On September 12, 2017, United States District Judge Yvonne Gonzalez Rogers of the United States District Court for the Northern District of California dismissed without prejudice a consolidated putative class action against Dynavax Technologies Corporation and certain of its officers. In re Dynavax Securities Litigation, No. 4:16-cv-06690-YGR (N.D. Cal. Sept. 12, 2017). Plaintiff alleged that defendants violated Sections 10(b) and 20(a) of the Securities Exchange Act of 1934 (the “Exchange Act”) and Rule 10b-5, by knowingly or recklessly disseminating false and misleading statements about Dynavax’s developments and efforts to earn FDA approval of its proprietary hepatitis B vaccine. The Court dismissed the consolidated complaint without prejudice, finding that plaintiff had not met the heightened pleading standards for securities fraud under the PSLRA.

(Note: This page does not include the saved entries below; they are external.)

(* ===== verification/PyUtf8.v ===== *)
(** The text codecs of Python 3 the modelled code goes through: UTF-8 (strict,
    with replacement characters, and passing surrogates), and UTF-16 and UTF-32
    where [json.loads] detects them. *)
From S2P Require Export PyStr.
From Stdlib Require Import NArith ZArith Lia.

(** A code point that UTF-8 can carry. *)
Definition is_surrogate (c : N) : bool := N.leb 55296 c && N.leb c 57343.
Definition is_scalar (c : N) : bool := N.leb c 1114111 && negb (is_surrogate c).

(** * Encoding *)

Definition utf8_char (c : N) : bytes :=
  if N.ltb c 128 then [c]
  else if N.ltb c 2048 then [192 + c / 64; 128 + c mod 64]%N
  else if N.ltb c 65536 then [224 + c / 4096; 128 + (c / 64) mod 64; 128 + c mod 64]%N
  else [240 + c / 262144; 128 + (c / 4096) mod 64; 128 + (c / 64) mod 64; 128 + c mod 64]%N.

Definition utf8_bytes (s : pystr) : bytes := mjoin (utf8_char <$> s).

(** [s.encode()]; a surrogate cannot be encoded. *)
Definition encode (s : pystr) : outcome bytes :=
  if forallb (λ c, negb (is_surrogate c)) s then Ok (utf8_bytes s)
  else Raise (ValueError #"surrogates not allowed").

(** * Decoding *)

(** The [errors] argument of [bytes.decode]. *)
Inductive errors_mode := Strict | Replace | SurrogatePass.

Definition cont (lo hi : N) (c : option N) : bool :=
  match c with Some c => N.leb lo c && N.leb c hi | None => false end.

(** The bounds of the second byte after a first byte of 0xE0..0xEF and of
    0xF0..0xF4: they rule out overlong forms, surrogates and values past
    U+10FFFF. *)
Definition second3 (m : errors_mode) (b : N) : N * N :=
  if N.eqb b 224 then (160, 191)%N
  else if N.eqb b 237
       then match m with SurrogatePass => (128, 191)%N | _ => (128, 159)%N end
       else (128, 191)%N.
Definition second4 (b : N) : N * N :=
  if N.eqb b 240 then (144, 191)%N else if N.eqb b 244 then (128, 143)%N else (128, 191)%N.

(** One step of the decoder at the byte [b] followed by [s]: the character, or
    [None] for an ill-formed sequence, and the number of bytes it takes. *)
Definition utf8_step (m : errors_mode) (b : N) (s : bytes) : option N * nat :=
  if N.ltb b 128 then (Some b, 1)
  else if N.ltb b 194 then (None, 1)
  else if N.ltb b 224 then
    if cont 128 191 (s !! 0)
    then (Some ((b - 192) * 64 + (default 0 (s !! 0%nat) - 128))%N, 2)
    else (None, 1)
  else if N.ltb b 240 then
    let '(lo, hi) := second3 m b in
    if cont lo hi (s !! 0) then
      if cont 128 191 (s !! 1) then
        (Some ((b - 224) * 4096 + (default 0 (s !! 0%nat) - 128) * 64
               + (default 0 (s !! 1%nat) - 128))%N, 3)
      else (None, 2)
    else (None, 1)
  else if N.ltb b 245 then
    let '(lo, hi) := second4 b in
    if cont lo hi (s !! 0) then
      if cont 128 191 (s !! 1) then
        if cont 128 191 (s !! 2) then
          (Some ((b - 240) * 262144 + (default 0 (s !! 0%nat) - 128) * 4096
                 + (default 0 (s !! 1%nat) - 128) * 64 + (default 0 (s !! 2%nat) - 128))%N, 4)
        else (None, 3)
      else (None, 2)
    else (None, 1)
  else (None, 1).

(** [skip] counts the bytes of the current sequence still to be passed over. *)
Fixpoint utf8_go (m : errors_mode) (skip : nat) (s : bytes) : outcome pystr :=
  match s with
  | [] => Ok []
  | b :: s' =>
      match skip with
      | S k => utf8_go m k s'
      | O =>
          let '(c, n) := utf8_step m b s' in
          match c, m with
          | Some c, _ => cons c <$> utf8_go m (n - 1) s'
          | None, Replace => cons 65533%N <$> utf8_go m (n - 1) s'
          | None, _ => Raise UnicodeDecodeError
          end
      end
  end.

(** [b.decode('utf-8', errors)] *)
Definition decode (m : errors_mode) (s : bytes) : outcome pystr := utf8_go m 0 s.

(** * UTF-16 and UTF-32 *)

Inductive endian := LE | BE.

(** The value of a group of bytes. *)
Definition group (e : endian) (bs : bytes) : N :=
  foldl (λ a b, 256 * a + b)%N 0%N (match e with BE => bs | LE => rev bs end).

(** Surrogate pairs are joined and lone surrogates passed. *)
Fixpoint join_surrogates (us : list N) : pystr :=
  match us with
  | h :: ((l :: us') as rest) =>
      if N.leb 55296 h && N.leb h 56319 && N.leb 56320 l && N.leb l 57343
      then (65536 + (h - 55296) * 1024 + (l - 56320))%N :: join_surrogates us'
      else h :: join_surrogates rest
  | us => us
  end.

(** The groups of [n] bytes of [s], which must divide it. *)
Fixpoint groups (fuel n : nat) (e : endian) (s : bytes) : outcome (list N) :=
  match fuel, s with
  | _, [] => Ok []
  | O, _ => Raise UnicodeDecodeError
  | S fuel', _ =>
      if Nat.ltb (length s) n then Raise UnicodeDecodeError
      else cons (group e (take n s)) <$> groups fuel' n e (drop n s)
  end.

Definition decode_utf16 (e : endian) (s : bytes) : outcome pystr :=
  join_surrogates <$> groups (length s) 2 e s.
Definition decode_utf32 (e : endian) (s : bytes) : outcome pystr :=
  us ← groups (length s) 4 e s;
  if forallb (λ c, N.leb c 1114111) us then mret us else Raise UnicodeDecodeError.

(** * Lemmas *)

Lemma utf8_go_skip m l s : utf8_go m (length l) (l ++ s) = utf8_go m 0 s.
Proof. by induction l. Qed.

Lemma cont_true lo hi c : (lo <= c)%N → (c <= hi)%N → cont lo hi (Some c) = true.
Proof. intros. cbn. by rewrite andb_true_iff, !N.leb_le. Qed.

(** Split [c] into its six-bit digits so that the arithmetic is linear. *)
Lemma div_mod_digits (c : N) :
  (c = 64 * (c / 64) + c mod 64 ∧ c mod 64 < 64
   ∧ c / 64 = 64 * (c / 4096) + (c / 64) mod 64 ∧ (c / 64) mod 64 < 64
   ∧ c / 4096 = 64 * (c / 262144) + (c / 4096) mod 64 ∧ (c / 4096) mod 64 < 64)%N.
Proof.
  pose proof (N.div_mod' c 64). pose proof (N.mod_lt c 64 ltac:(done)).
  pose proof (N.div_mod' (c / 64) 64) as D1. pose proof (N.mod_lt (c / 64) 64 ltac:(done)).
  pose proof (N.div_mod' (c / 4096) 64) as D2. pose proof (N.mod_lt (c / 4096) 64 ltac:(done)).
  rewrite N.Div0.div_div in D1, D2. by split_and!.
Qed.

(** The decoder reads back one encoded character, whatever follows it. *)
Lemma utf8_step_char m c s :
  is_scalar c = true →
  ∃ b l, utf8_char c = b :: l ∧ utf8_step m b (l ++ s) = (Some c, S (length l)).
Proof.
  unfold is_scalar, is_surrogate.
  rewrite andb_true_iff, negb_true_iff, andb_false_iff, N.leb_le, !N.leb_gt.
  intros [Hmax Hsur]. pose proof (div_mod_digits c) as (D1 & D2 & D3 & D4 & D5 & D6).
  unfold utf8_char. set (c0 := (c mod 64)%N) in *. set (c1 := ((c / 64) mod 64)%N) in *.
  set (c2 := ((c / 4096) mod 64)%N) in *. set (q := (c / 64)%N) in *.
  set (q2 := (c / 4096)%N) in *. set (q3 := (c / 262144)%N) in *.
  clearbody c0 c1 c2 q q2 q3.
  destruct (N.ltb_spec c 128); [|destruct (N.ltb_spec c 2048);
    [|destruct (N.ltb_spec c 65536)]]; eexists _, _; (split; [reflexivity|]);
    unfold utf8_step.
  - by destruct (N.ltb_spec c 128); [|lia].
  - destruct (N.ltb_spec (192 + q) 128), (N.ltb_spec (192 + q) 194),
      (N.ltb_spec (192 + q) 224); try lia.
    cbn [lookup list_lookup app]. rewrite cont_true by lia. cbn. do 2 f_equal. lia.
  - destruct (N.ltb_spec (224 + q2) 128), (N.ltb_spec (224 + q2) 194),
      (N.ltb_spec (224 + q2) 224), (N.ltb_spec (224 + q2) 240); try lia.
    cbn [lookup list_lookup app].
    destruct (second3 m (224 + q2)) as [lo hi] eqn:E.
    assert (lo <= 128 + c1 <= hi)%N as [].
    { revert E. unfold second3. repeat case_match; intros [= <- <-];
        repeat match goal with H : (_ =? _)%N = _ |- _ =>
          first [apply N.eqb_eq in H|apply N.eqb_neq in H] end; lia. }
    rewrite !cont_true by lia. cbn. do 2 f_equal. lia.
  - destruct (N.ltb_spec (240 + q3) 128), (N.ltb_spec (240 + q3) 194),
      (N.ltb_spec (240 + q3) 224), (N.ltb_spec (240 + q3) 240),
      (N.ltb_spec (240 + q3) 245); try lia.
    cbn [lookup list_lookup app].
    destruct (second4 (240 + q3)) as [lo hi] eqn:E.
    assert (lo <= 128 + c2 <= hi)%N as [].
    { revert E. unfold second4. repeat case_match; intros [= <- <-];
        repeat match goal with H : (_ =? _)%N = _ |- _ =>
          first [apply N.eqb_eq in H|apply N.eqb_neq in H] end; lia. }
    rewrite !cont_true by lia. cbn. do 2 f_equal. lia.
Qed.

(** UTF-8 round trip: decoding the encoding of a text gives the text back. *)
Lemma decode_utf8_bytes m s :
  Forall (λ c, is_scalar c = true) s → decode m (utf8_bytes s) = Ok s.
Proof.
  unfold decode, utf8_bytes. induction 1 as [|c s Hc _ IH]; [done|].
  change (mjoin (utf8_char <$> c :: s)) with (utf8_char c ++ mjoin (utf8_char <$> s)).
  destruct (utf8_step_char m c (mjoin (utf8_char <$> s)) Hc) as (b & l & -> & Hstep).
  cbn [app utf8_go]. rewrite Hstep. cbn. rewrite Nat.sub_0_r, utf8_go_skip, IH. done.
Qed.

Lemma encode_ascii s : Forall (λ c, (c < 128)%N) s → encode s = Ok s.
Proof.
  intros H. unfold encode. assert (utf8_bytes s = s) as ->.
  { unfold utf8_bytes. induction H as [|c s Hc _ IH]; [done|].
    change (mjoin (utf8_char <$> c :: s)) with (utf8_char c ++ mjoin (utf8_char <$> s)).
    unfold utf8_char at 1. by rewrite IH, (proj2 (N.ltb_lt _ _) Hc). }
  assert (forallb (λ c, negb (is_surrogate c)) s = true) as ->; [|done].
  apply Is_true_true, forallb_True. eapply Forall_impl; [exact H|]. cbn. intros c Hc.
  apply Is_true_true, negb_true_iff. unfold is_surrogate.
  apply andb_false_iff. left. apply N.leb_gt. lia.
Qed.

Lemma decode_ascii m s : Forall (λ c, (c < 128)%N) s → decode m s = Ok s.
Proof.
  unfold decode. induction 1 as [|c s Hc _ IH]; [done|]. cbn.
  unfold utf8_step. rewrite (proj2 (N.ltb_lt _ _) Hc). cbn. by rewrite IH.
Qed.

Lemma cont_inv lo hi c : cont lo hi c = true → ∃ x, c = Some x ∧ (lo <= x <= hi)%N.
Proof. destruct c as [x|]; cbn; [|done]. rewrite andb_true_iff, !N.leb_le. eauto. Qed.

Lemma is_scalar_intro c : (c < 55296 ∨ 57343 < c ∧ c <= 1114111)%N → is_scalar c = true.
Proof.
  intros H. unfold is_scalar, is_surrogate.
  rewrite andb_true_iff, negb_true_iff, andb_false_iff, N.leb_le, !N.leb_gt. lia.
Qed.

(** A strict decoder only produces scalar values. *)
Lemma utf8_step_scalar m b s c n :
  m ≠ SurrogatePass → utf8_step m b s = (Some c, n) → is_scalar c = true.
Proof.
  intros Hm. unfold utf8_step.
  destruct (N.ltb_spec b 128); [intros [= <- _]; apply is_scalar_intro; lia|].
  destruct (N.ltb_spec b 194); [done|]. destruct (N.ltb_spec b 224).
  { destruct (cont _ _ (s !! 0)) eqn:E0; [|done]. apply cont_inv in E0 as (x & -> & Hx).
    cbn. intros [= <- _]. apply is_scalar_intro. lia. }
  destruct (N.ltb_spec b 240).
  { destruct (second3 m b) as [lo hi] eqn:E2.
    destruct (cont lo hi (s !! 0)) eqn:E0; [|done]. apply cont_inv in E0 as (x & -> & Hx).
    destruct (cont _ _ (s !! 1)) eqn:E1; [|done]. apply cont_inv in E1 as (y & -> & Hy).
    cbn. intros [= <- _]. apply is_scalar_intro. revert E2. unfold second3.
    destruct (N.eqb_spec b 224); [intros [= <- <-]; lia|].
    destruct (N.eqb_spec b 237); [destruct m; [intros [= <- <-]; lia..|done]|].
    intros [= <- <-]. lia. }
  destruct (N.ltb_spec b 245); [|done].
  destruct (second4 b) as [lo hi] eqn:E2.
  destruct (cont lo hi (s !! 0)) eqn:E0; [|done]. apply cont_inv in E0 as (x & -> & Hx).
  destruct (cont _ _ (s !! 1)) eqn:E1; [|done]. apply cont_inv in E1 as (y & -> & Hy).
  destruct (cont _ _ (s !! 2)) eqn:E3; [|done]. apply cont_inv in E3 as (z & -> & Hz).
  cbn. intros [= <- _]. apply is_scalar_intro. revert E2. unfold second4.
  destruct (N.eqb_spec b 240); [intros [= <- <-]; lia|].
  destruct (N.eqb_spec b 244); intros [= <- <-]; lia.
Qed.

Lemma decode_scalars m s t :
  m ≠ SurrogatePass → decode m s = Ok t → Forall (λ c, is_scalar c = true) t.
Proof.
  intros Hm. unfold decode. generalize 0. revert t.
  induction s as [|b s IH]; intros t [|k]; cbn; [intros [= <-]; constructor..| |apply IH].
  destruct (utf8_step m b s) as [[c|] n] eqn:E.
  - destruct (utf8_go m (n - 1) s) eqn:Eg; [|done]. intros [= <-].
    constructor; [by eapply utf8_step_scalar|by eapply IH].
  - destruct m; try done. destruct (utf8_go Replace (n - 1) s) eqn:Eg; [|done]. intros [= <-].
    constructor; [done|by eapply IH].
Qed.

Lemma utf8_go_errors m k s e : utf8_go m k s = Raise e → e = UnicodeDecodeError.
Proof.
  revert k. induction s as [|b s IH]; intros [|k]; cbn; try done; [|by apply IH].
  destruct (utf8_step m b s) as [[c|] n].
  - specialize (IH (n - 1)). destruct (utf8_go m (n - 1) s); [done|]. intros [= <-]. by apply IH.
  - destruct m; [by intros [= <-]| |by intros [= <-]].
    specialize (IH (n - 1)). destruct (utf8_go Replace (n - 1) s); [done|].
    intros [= <-]. by apply IH.
Qed.

Lemma decode_error m s e : decode m s = Raise e → e = UnicodeDecodeError.
Proof. apply utf8_go_errors. Qed.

Plaintiff argued that defendants made materially false statements by offering information about certain positive aspects of the vaccine trial—namely, the rates of occurrence of clinically significant Adverse Events of Special Interest (“AESIs”)—while failing to disclose negative results relating to certain cardiac events, which plaintiff characterized as “other cardiac AESIs.” The Court noted that Section 10(b) and Rule 10b-5 do not create an affirmative duty to disclose any and all material information, but rather a duty to disclose all facts necessary to render a statement accurate and not misleading, once a company elects to disclose material information. Taking judicial notice of SEC filings and press releases by defendants, the Court found that the clinical trial was specifically designed by Dynavax and the FDA to analyze a predetermined list of AESIs relating to autoimmune and inflammatory disorders, which did not include cardiac events. The Court noted that while plaintiff conceded, at the hearing on the motion to dismiss, that cardiac events were not included as one of the AESIs under the trial, plaintiff took the position that defendants’ failure to disclose the cardiac events nevertheless made the statements false and misleading. The Court found that, “whatever merit plaintiff’s arguments in opposition may have,” they were not included as allegations in the consolidated amended complaint. Concluding that plaintiff’s faulty characterization of the cardiac events as an AESI was the complaint’s “fatal flaw,” the Court held that plaintiff’s allegations as pled were inactionable.

Noting that plaintiff failed to allege actionable statements or omissions under Section 10(b), the Court declined to address whether plaintiff had adequately alleged scienter, inapplicability of the PSLRA’s safe harbor provisions, or Section 20(a) claims. The Court dismissed the complaint with leave to amend, in order to “specify each statement upon which the claim is based, whether such a statement is alleged to be an affirmative misrepresentation or an omission, and why each statement was materially false or misleading.”

This decision is a clear example of courts’ evaluation of motions to dismiss based solely on the allegations included in the plaintiff’s complaint, rather than novel arguments raised outside the pleadings. It is also a notable addition to the sizeable category of securities cases brought regarding clinical-stage biopharmaceutical companies with products in development.